(** [extractJSON] returns the first object of the answer, if it has one. *)
Lemma extractJSON_spec output obj : extractJSON output = Ok obj <-> first_object output obj.
Proof.
  unfold extractJSON, first_object. set (t := TrimSpace output).
  destruct (strip_fence_spec t) as (u & Hu & a & b & Eu & [Ha _] & [_ Hb]).
  transitivity (exists before after, u = before +:+ obj +:+ after /\ str_has "{" before = false /\ object_text obj).
  2:{ split; [intros (before & after & H); by exists u, before, after|]. intros (u' & before & after & Hu' & H). rewrite (answer_text_det _ _ _ Hu Hu'). eauto. }
  case_decide as Ht.
  { split; [done|]. intros (before & after & E & _ & (bb & _ & ->)). rewrite Ht in Hu.
    assert (u = "") as -> by (destruct Hu as [(tag & H & _)|[_ ->]]; done). by destruct before. }
  split.
  - destruct (Index (strip_fence t) "{") as [i|] eqn:Ei; [|done].
    apply Index_byte in Ei as (p & z & Ez & Hp & ->). rewrite Ez in *. rewrite str_drop_app.
    destruct (scan_object _ _) as [r|] eqn:Es; [|done]. intros [= ->].
    apply scan_object_spec in Es as [Ho (rest & Er)]. exists (a +:+ p), (rest +:+ b). split_and!; [|by rewrite str_has_app, Ha|done].
    rewrite Eu, Er, !string_app_assoc. done.
  - intros (before & after & E & Hbefore & Ho). pose proof Ho as (bb & Hbb & Eo). rewrite Eu, Eo in E.
    cbn [String.append] in E. destruct (join_right _ _ _ _ _ Ha E) as (p & -> & E2).
    assert (strip_fence t +:+ b = (p +:+ String "{" bb) +:+ String "}" after) as E3.
    { by rewrite E2, !string_app_assoc. }
    destruct (join_left _ _ _ _ _ Hb E3) as (z' & Ev & ->).
    assert (strip_fence t = p +:+ String "{" (bb +:+ String "}" z')) as -> by (rewrite Ev, !string_app_assoc; done).
    rewrite str_has_app, Ha in Hbefore. rewrite (proj2 (Index_byte "{" _ (String.length p))) by eauto.
    rewrite str_drop_app, (proj2 (scan_object_spec (bb +:+ String "}" z') obj)); [done|]. split; [done|].
    exists z'. rewrite Eo. cbn. by rewrite string_app_assoc.
Qed.

(** A conforming value of a root schema is an object. *)
Lemma object_type v : has_type v "object" -> exists obj, v = JObj obj.
Proof. inversion 1. eauto. Qed.
(** what was stored stays until it is pushed out: after [Set] of a key, [Get]
    returns its value until its time runs out, as long as nobody wrote the
    key again, deleted it or cleared the cache, and fewer other keys than the
    maximum were used in between. *)
Theorem cache_keeps_recent (cfg : Config) (before evs : list (Z * cache_op)) (t0 now : Z) (key value : string) :
  cf_Enabled cfg = true ->
  let cf := c_config (NewCache cfg) in
  now <= t0 + cf_TTL cf -> Forall (spares key now) evs ->
  Z.of_nat (size (used key evs)) < cf_MaxEntries cf ->
  (Get now key (cache_run (NewCache cfg) (before ++ (t0, OpSet key value) :: evs))).1 = Some value.
Proof.
  intros He cf Hx Hs Hsize. set (max := cf_MaxEntries cf) in *. set (ttl := cf_TTL cf) in *.
  set (all := (before ++ _)%list). destruct (cache_run_refines cfg all He) as (Hi & Hcf & Ha).
  destruct (Get_refines now key _ Hi) as (_ & -> & _); [by rewrite Hcf|]. rewrite Ha. fold cf max ttl.
  unfold all. rewrite foldl_app. cbn [foldl].
  pose proof (keys_distinct_run max ttl before [] ltac:(constructor)) as Hd.
  set (l := foldl _ [] before) in *. set (e := mkEntry key value (t0 + ttl)).
  assert (behind ∅ e (lru_step max ttl l (t0, OpSet key value))) as Hb.
  { split; [apply (keys_distinct_run max ttl [(t0, OpSet key value)] l Hd)|]. cbn. unfold lru_set. fold e.
    destruct (of_key key l); [exists [], (without key l)|eexists [], _]; (split; [done|]);
      by intros x ?%elem_of_nil. }
  destruct (behind_run max ttl e now evs Hx Hs ∅ _ Hb) as (U & Hb'); [by rewrite (right_id_L ∅ (∪))|].
  set (l' := foldl _ _ evs) in *. unfold lru_get.
  assert (e ∈ l') as Hin.
  { destruct Hb' as (_ & l1 & l2 & -> & _). apply elem_of_app. right. by left. }
  destruct (of_key key l') as [x|] eqn:E.
  - apply of_key_Some in E as [Hxl Hxk]. assert (x = e) as -> by (by apply (behind_key U e l' x Hb' Hxl)).
    rewrite (proj2 (Z.ltb_ge _ _)); [done|]. exact Hx.
  - exfalso. rewrite <- (without_absent key l' E), elem_of_without in Hin. by destruct Hin as [_ []].
Qed.

Definition small_cache : Config := mkConfig true 2 0.

Lemma cache_keeps_recent_witness :
  (Get 50 "a" (cache_run (NewCache small_cache)
     [(1, OpSet "z" "0"); (5, OpSet "a" "1"); (10, OpSet "b" "2"); (20, OpGet "b"); (30, OpCleanup)])).1
  = Some "1".
Proof.
  apply (cache_keeps_recent small_cache [(1, OpSet "z" "0")]
    [(10, OpSet "b" "2"); (20, OpGet "b"); (30, OpCleanup)] 5 50 "a" "1"); [done|vm_compute; discriminate| |done].
  repeat constructor; cbn; lia || discriminate.
Defined.

Lemma cache_refines_lru_witness :
  (Get 50 "a" (cache_run (NewCache small_cache)
     [(1, OpSet "a" "1"); (2, OpSet "b" "2"); (3, OpGet "a"); (4, OpSet "c" "3")])).1
  = (lru_get 50 "a" [mkEntry "c" "3" (4 + defaultCacheTTL); mkEntry "a" "1" (1 + defaultCacheTTL)]).1.
Proof.
  apply (cache_refines_lru small_cache
    [(1, OpSet "a" "1"); (2, OpSet "b" "2"); (3, OpGet "a"); (4, OpSet "c" "3")] 50 "a"). done.
Defined.
Record provCost := mkProvCost { pc_idx : nat; pc_cost : float64; pc_latency : float64; pc_optimal : bool }.
Definition prov_cost (st : gmap string ProviderStats) (i : nat) (p : RouterProvider) : provCost :=
  mkProvCost i (rp_CostPer1K p) (latencyFor st p) true.
Definition dominates (c d : provCost) : bool :=
  SFltb (pc_cost c) (pc_cost d) && SFltb (pc_latency c) (pc_latency d).
Definition mark_optimal (costs : list provCost) : list provCost :=
  (fun c => mkProvCost (pc_idx c) (pc_cost c) (pc_latency c)
     (negb (existsb (fun d => negb (Nat.eqb (pc_idx d) (pc_idx c)) && dominates d c) costs))) <$> costs.
Definition by_pareto (c d : provCost) : bool :=
  if negb (Bool.eqb (pc_optimal c) (pc_optimal d)) then pc_optimal c
  else if f64_neq (pc_cost c) (pc_cost d) then SFltb (pc_cost c) (pc_cost d)
  else SFltb (pc_latency c) (pc_latency d).
Definition sortByPareto (st : gmap string ProviderStats) (ps : list RouterProvider) : list RouterProvider :=
  omap (fun c => ps !! pc_idx c) (SliceStable by_pareto (mark_optimal (imap (prov_cost st) ps))).

Definition rotate_at {A} (start : nat) (l : list A) : list A := (drop start l ++ take start l)%list.
(** The position moves on past dates that do not match. *)
Lemma reached_skip pos pos' (al al' : Prop) :
  reached pos al -> earlier pos pos' ->
  (A -> al -> al' /\ forall c, matches s c -> earlier c pos' -> ~ earlier c pos -> False) ->
  reached pos' al'.
Proof.
  intros [Hle Hc] Hp Hs. split; [left; unfold earlier in *; destruct Hle as [?| ->]; lia|].
  intros HA. destruct (Hc HA) as [Hcl Hal]. destruct (Hs HA Hal) as [? Hn]. split; [|done].
  intros c Hm Ht He. apply (Hn c Hm He). by apply Hcl.
Qed.
Lemma reached_weaken pos (al al' : Prop) : reached pos al -> (A -> al -> al') -> reached pos al'.
Proof. intros [H1 H2] H. split; [done|]. intros HA. destruct (H2 HA). auto. Qed.

Lemma minutes_inv y m d h t :
  1 <= m <= 12 -> 1 <= d <= daysInMonth y m -> 0 <= h <= 23 -> 0 <= cv_minute t <= 59 ->
  contains (cs_month s) m = true -> day_matches s y m d = true -> contains (cs_hour s) h = true ->
  reached (mkCivil y m d h (cv_minute t)) True ->
  match for_upto (cv_minute t) 59 (minute_body s y m d h) t with
  | inl c => found c
  | inr _ => reached (mkCivil y m d h 60) True
  end.
Proof.
  intros Hm Hd Hh Hmi H1 H2 H3 Hr.
  apply (for_upto_inv (fun i _ => reached (mkCivil y m d h i) True) found); [lia|done|].
  intros j a Hj Hr'. unfold minute_body. destruct (contains (cs_minute s) j) eqn:E.
  - destruct Hr' as [Hle' Hc']. split; [|split; [exact Hle'|intros HA; apply Hc', HA]].
    repeat split; cbn; try done; lia.
  - apply (reached_skip _ _ _ _ Hr'); [unfold earlier; cbn; lia|]. intros _ _. split; [done|].
    intros c (_ & _ & _ & _ & Hmin). unfold earlier; cbn.
    destruct (decide (cv_minute c = j)) as [Hj'|]; [rewrite Hj' in Hmin; congruence|lia].
Qed.

Lemma hours_inv y m d t :
  1 <= m <= 12 -> 1 <= d <= daysInMonth y m -> 0 <= cv_hour t <= 23 -> 0 <= cv_minute t <= 59 ->
  contains (cs_month s) m = true -> day_matches s y m d = true ->
  reached (mkCivil y m d (cv_hour t) (cv_minute t)) (hour_aligned s t) ->
  match for_upto (cv_hour t) 23 (hour_body s y m d) t with
  | inl c => found c
  | inr _ => reached (mkCivil y m (d + 1) 0 0) True
  end.
Proof.
  intros Hm Hd Hh Hmi H1 H2 Hr.
  pose (I := fun i a => 0 <= cv_minute a <= 59 /\
    reached (mkCivil y m d i (cv_minute a)) (contains (cs_hour s) i = true \/ cv_minute a = 0)).
  assert (L : match for_upto (cv_hour t) 23 (hour_body s y m d) t with
              | inl c => found c | inr a => I 24 a end).
  { apply (for_upto_inv I found); [lia|by split|].
    intros j a Hj [Ha Hr']. unfold hour_body. destruct (contains (cs_hour s) j) eqn:E.
    - pose proof (minutes_inv y m d j a ltac:(lia) ltac:(lia) ltac:(lia) Ha H1 H2 E
                    (reached_weaken _ _ _ Hr' (fun _ _ => Logic.I))) as L.
      destruct (for_upto _ _ _ _); [done|]. split; [cbn; lia|]. cbn [cv_minute].
      apply (reached_skip _ _ _ _ L); [unfold earlier; cbn; lia|]. intros _ _. split; [by right|].
      intros x [(_ & _ & _ & ?) _]. unfold earlier; cbn. lia.
    - split; [done|]. apply (reached_skip _ _ _ _ Hr'); [unfold earlier; cbn; lia|].
      intros _ [?|Hz]; [congruence|]. split; [by right|].
      intros c (? & _ & _ & Hho & _). unfold valid, earlier in *; cbn.
      destruct (decide (cv_hour c = j)) as [Hj'|]; [rewrite Hj' in Hho; congruence|lia]. }
  destruct (for_upto _ _ _ _) as [c|a]; [done|]. destruct L as [Ha Hr'].
  apply (reached_skip _ _ _ _ Hr'); [unfold earlier; cbn; lia|]. intros _ _. split; [done|].
  intros c [Hv _]. unfold valid, earlier in *; cbn. lia.
Qed.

● ● ● ● ● ● ●

__Task to complete__
Gather from the records above every line containing the string "assert".

__Your solution__
    assert (u = "") as -> by (destruct Hu as [(tag & H & _)|[_ ->]]; done). by destruct before. }
    assert (strip_fence t +:+ b = (p +:+ String "{" bb) +:+ String "}" after) as E3.
    assert (strip_fence t = p +:+ String "{" (bb +:+ String "}" z')) as -> by (rewrite Ev, !string_app_assoc; done).
  assert (behind ∅ e (lru_step max ttl l (t0, OpSet key value))) as Hb.
  assert (e ∈ l') as Hin.
  - apply of_key_Some in E as [Hxl Hxk]. assert (x = e) as -> by (by apply (behind_key U e l' x Hb' Hxl)).
  assert (L : match for_upto (cv_hour t) 23 (hour_body s y m d) t with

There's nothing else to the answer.